### What you need to do:
Among the records below, find the line that has "(* ===== verification/Info.v ===== *)"; from there, give the lines again exactly, and stop after the line that has "A_HeadAttack | A_BruisAttack".

Extracted data entries

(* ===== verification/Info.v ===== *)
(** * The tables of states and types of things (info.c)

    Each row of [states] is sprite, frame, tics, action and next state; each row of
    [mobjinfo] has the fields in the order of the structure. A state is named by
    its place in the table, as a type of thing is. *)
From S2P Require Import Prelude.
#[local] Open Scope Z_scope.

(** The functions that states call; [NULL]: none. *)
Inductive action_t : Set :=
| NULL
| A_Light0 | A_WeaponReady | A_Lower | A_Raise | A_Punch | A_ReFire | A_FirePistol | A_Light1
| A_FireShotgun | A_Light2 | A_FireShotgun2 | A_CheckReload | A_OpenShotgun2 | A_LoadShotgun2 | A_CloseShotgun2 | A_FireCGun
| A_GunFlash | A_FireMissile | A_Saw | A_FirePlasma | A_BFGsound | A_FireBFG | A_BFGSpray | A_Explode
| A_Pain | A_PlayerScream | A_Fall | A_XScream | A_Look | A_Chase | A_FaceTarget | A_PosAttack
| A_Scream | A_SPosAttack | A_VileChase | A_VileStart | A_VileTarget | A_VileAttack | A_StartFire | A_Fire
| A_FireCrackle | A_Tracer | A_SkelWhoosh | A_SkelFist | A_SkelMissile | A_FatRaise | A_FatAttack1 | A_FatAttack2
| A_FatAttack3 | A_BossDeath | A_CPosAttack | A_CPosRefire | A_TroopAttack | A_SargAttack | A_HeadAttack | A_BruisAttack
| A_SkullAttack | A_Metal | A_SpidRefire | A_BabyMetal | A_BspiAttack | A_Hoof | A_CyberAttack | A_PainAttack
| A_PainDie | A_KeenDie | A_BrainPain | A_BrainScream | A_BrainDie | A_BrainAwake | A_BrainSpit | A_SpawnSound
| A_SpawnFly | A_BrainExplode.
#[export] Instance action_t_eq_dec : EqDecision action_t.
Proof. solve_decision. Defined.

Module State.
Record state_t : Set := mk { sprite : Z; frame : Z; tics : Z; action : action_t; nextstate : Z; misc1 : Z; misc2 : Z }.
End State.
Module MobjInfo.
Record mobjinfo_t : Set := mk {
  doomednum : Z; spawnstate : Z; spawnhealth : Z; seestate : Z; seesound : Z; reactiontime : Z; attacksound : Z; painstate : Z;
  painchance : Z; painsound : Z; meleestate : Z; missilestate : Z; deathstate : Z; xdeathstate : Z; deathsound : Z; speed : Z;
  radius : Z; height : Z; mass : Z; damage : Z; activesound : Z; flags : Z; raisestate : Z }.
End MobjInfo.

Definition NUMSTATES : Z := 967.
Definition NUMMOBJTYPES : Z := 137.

...

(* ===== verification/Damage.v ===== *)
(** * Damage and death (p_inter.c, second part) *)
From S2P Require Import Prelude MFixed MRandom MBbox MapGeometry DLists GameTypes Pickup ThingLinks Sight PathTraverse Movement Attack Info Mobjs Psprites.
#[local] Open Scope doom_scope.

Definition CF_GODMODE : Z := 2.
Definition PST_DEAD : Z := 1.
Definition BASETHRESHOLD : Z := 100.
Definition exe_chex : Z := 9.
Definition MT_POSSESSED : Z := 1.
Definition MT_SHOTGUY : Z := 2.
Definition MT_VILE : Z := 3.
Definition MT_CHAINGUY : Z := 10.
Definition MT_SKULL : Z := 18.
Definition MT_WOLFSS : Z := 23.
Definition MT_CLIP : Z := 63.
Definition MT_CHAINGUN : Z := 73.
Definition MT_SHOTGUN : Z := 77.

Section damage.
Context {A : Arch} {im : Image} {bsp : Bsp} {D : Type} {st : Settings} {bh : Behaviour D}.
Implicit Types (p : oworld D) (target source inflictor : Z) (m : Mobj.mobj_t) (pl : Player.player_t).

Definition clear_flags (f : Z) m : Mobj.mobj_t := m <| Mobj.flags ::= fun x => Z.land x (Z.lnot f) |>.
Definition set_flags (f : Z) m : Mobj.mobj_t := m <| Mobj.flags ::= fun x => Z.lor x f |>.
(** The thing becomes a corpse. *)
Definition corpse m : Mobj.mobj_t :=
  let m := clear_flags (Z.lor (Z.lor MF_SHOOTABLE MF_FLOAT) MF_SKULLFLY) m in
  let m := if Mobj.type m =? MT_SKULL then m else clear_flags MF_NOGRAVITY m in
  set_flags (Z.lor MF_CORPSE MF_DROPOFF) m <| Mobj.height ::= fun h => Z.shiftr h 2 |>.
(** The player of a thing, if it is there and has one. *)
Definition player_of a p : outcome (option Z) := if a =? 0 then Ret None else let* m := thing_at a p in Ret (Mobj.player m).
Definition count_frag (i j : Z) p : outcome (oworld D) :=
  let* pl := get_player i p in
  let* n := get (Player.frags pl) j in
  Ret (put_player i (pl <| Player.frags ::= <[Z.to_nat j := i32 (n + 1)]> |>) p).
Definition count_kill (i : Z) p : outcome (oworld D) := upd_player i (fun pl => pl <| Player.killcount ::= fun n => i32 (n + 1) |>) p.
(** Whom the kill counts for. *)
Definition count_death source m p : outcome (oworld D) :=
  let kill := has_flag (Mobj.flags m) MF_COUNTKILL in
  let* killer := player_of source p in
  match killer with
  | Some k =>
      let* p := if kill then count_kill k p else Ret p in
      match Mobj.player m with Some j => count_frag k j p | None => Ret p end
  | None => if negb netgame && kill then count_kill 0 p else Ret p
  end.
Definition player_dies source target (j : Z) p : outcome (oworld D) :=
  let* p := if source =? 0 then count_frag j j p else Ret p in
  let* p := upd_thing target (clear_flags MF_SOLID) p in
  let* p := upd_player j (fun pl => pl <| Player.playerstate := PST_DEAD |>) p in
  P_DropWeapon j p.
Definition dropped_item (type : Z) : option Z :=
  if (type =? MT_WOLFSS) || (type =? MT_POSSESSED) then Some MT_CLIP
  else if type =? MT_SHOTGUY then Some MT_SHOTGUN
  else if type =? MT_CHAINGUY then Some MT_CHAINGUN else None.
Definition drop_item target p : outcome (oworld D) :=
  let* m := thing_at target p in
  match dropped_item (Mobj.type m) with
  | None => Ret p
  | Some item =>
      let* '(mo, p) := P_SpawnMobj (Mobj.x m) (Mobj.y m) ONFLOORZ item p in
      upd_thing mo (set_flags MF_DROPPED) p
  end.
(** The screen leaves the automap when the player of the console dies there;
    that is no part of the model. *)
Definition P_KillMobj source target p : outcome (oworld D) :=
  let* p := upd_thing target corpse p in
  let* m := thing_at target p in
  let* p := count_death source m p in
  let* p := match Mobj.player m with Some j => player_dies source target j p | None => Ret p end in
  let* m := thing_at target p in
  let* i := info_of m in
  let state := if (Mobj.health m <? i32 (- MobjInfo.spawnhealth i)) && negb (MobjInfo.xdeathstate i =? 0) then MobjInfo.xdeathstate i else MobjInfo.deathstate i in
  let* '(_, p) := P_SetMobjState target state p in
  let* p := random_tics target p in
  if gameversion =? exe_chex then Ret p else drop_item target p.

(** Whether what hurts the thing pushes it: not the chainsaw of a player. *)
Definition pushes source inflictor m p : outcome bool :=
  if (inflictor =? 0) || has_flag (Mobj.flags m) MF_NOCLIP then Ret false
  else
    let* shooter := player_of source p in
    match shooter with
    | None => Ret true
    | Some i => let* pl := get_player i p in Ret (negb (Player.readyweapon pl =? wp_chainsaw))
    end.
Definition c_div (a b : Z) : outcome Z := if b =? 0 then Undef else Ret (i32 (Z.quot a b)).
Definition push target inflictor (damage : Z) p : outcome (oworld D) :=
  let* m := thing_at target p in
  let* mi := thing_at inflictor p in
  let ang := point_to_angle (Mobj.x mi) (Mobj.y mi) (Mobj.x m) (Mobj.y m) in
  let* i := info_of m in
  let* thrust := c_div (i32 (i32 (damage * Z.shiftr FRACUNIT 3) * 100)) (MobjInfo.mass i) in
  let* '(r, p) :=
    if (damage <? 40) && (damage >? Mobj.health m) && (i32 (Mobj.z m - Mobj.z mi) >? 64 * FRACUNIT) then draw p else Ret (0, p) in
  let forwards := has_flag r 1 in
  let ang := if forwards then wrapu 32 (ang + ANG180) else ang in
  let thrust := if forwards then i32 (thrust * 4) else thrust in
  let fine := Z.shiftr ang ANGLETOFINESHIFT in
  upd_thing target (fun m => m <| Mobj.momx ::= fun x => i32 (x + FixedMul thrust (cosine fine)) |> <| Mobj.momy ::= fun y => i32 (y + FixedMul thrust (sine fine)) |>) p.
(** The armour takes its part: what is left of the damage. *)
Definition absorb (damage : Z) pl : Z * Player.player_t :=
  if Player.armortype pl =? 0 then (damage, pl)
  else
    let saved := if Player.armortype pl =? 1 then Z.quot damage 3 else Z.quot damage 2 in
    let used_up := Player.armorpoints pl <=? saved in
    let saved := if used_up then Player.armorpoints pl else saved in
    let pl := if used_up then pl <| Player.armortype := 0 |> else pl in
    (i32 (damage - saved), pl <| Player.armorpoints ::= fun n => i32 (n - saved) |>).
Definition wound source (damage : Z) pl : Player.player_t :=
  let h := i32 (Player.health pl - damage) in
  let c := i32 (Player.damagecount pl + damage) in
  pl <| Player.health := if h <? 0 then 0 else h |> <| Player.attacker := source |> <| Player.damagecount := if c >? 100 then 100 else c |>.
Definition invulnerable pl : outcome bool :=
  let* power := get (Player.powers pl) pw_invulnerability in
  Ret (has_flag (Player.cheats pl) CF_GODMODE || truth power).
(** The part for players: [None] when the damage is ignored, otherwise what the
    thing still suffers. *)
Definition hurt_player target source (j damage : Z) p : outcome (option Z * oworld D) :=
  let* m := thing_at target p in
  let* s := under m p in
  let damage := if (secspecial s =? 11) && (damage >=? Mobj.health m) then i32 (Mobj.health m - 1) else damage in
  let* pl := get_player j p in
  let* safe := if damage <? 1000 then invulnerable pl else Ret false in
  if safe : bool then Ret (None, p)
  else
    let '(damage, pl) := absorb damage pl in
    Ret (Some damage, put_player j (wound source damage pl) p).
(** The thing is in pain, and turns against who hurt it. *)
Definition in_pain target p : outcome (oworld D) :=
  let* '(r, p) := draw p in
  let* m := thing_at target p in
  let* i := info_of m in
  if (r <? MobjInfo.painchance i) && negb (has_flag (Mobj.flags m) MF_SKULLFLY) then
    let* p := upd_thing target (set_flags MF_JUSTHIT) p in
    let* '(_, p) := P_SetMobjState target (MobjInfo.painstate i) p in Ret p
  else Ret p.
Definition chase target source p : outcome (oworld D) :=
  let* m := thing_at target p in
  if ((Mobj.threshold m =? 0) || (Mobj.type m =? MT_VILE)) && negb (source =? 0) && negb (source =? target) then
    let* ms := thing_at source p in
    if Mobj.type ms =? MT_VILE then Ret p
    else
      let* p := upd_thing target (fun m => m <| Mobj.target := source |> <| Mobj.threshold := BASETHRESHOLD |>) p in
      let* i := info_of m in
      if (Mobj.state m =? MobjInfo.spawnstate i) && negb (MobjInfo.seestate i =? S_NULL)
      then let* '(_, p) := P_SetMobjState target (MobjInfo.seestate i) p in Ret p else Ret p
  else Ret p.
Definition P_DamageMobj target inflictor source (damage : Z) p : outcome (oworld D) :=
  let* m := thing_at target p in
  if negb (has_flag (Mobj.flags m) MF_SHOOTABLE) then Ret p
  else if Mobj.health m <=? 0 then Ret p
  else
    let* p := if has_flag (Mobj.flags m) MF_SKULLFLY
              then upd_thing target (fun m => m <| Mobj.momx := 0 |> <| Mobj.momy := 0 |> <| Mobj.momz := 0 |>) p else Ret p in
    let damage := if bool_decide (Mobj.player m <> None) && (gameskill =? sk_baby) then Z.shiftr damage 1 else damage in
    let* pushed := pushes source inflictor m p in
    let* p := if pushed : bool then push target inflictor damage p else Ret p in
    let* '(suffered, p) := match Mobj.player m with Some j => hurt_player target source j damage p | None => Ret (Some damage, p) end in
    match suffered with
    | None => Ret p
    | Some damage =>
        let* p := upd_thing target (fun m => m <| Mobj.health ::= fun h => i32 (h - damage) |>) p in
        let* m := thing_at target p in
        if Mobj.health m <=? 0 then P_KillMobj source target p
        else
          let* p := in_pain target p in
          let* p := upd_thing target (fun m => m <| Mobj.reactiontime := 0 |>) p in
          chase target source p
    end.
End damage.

### Task response:
(* ===== verification/Info.v ===== *)
(** * The tables of states and types of things (info.c)

    Each row of [states] is sprite, frame, tics, action and next state; each row of
    [mobjinfo] has the fields in the order of the structure. A state is named by
    its place in the table, as a type of thing is. *)
From S2P Require Import Prelude.
#[local] Open Scope Z_scope.

(** The functions that states call; [NULL]: none. *)
Inductive action_t : Set :=
| NULL
| A_Light0 | A_WeaponReady | A_Lower | A_Raise | A_Punch | A_ReFire | A_FirePistol | A_Light1
| A_FireShotgun | A_Light2 | A_FireShotgun2 | A_CheckReload | A_OpenShotgun2 | A_LoadShotgun2 | A_CloseShotgun2 | A_FireCGun
| A_GunFlash | A_FireMissile | A_Saw | A_FirePlasma | A_BFGsound | A_FireBFG | A_BFGSpray | A_Explode
| A_Pain | A_PlayerScream | A_Fall | A_XScream | A_Look | A_Chase | A_FaceTarget | A_PosAttack
| A_Scream | A_SPosAttack | A_VileChase | A_VileStart | A_VileTarget | A_VileAttack | A_StartFire | A_Fire
| A_FireCrackle | A_Tracer | A_SkelWhoosh | A_SkelFist | A_SkelMissile | A_FatRaise | A_FatAttack1 | A_FatAttack2
| A_FatAttack3 | A_BossDeath | A_CPosAttack | A_CPosRefire | A_TroopAttack | A_SargAttack | A_HeadAttack | A_BruisAttack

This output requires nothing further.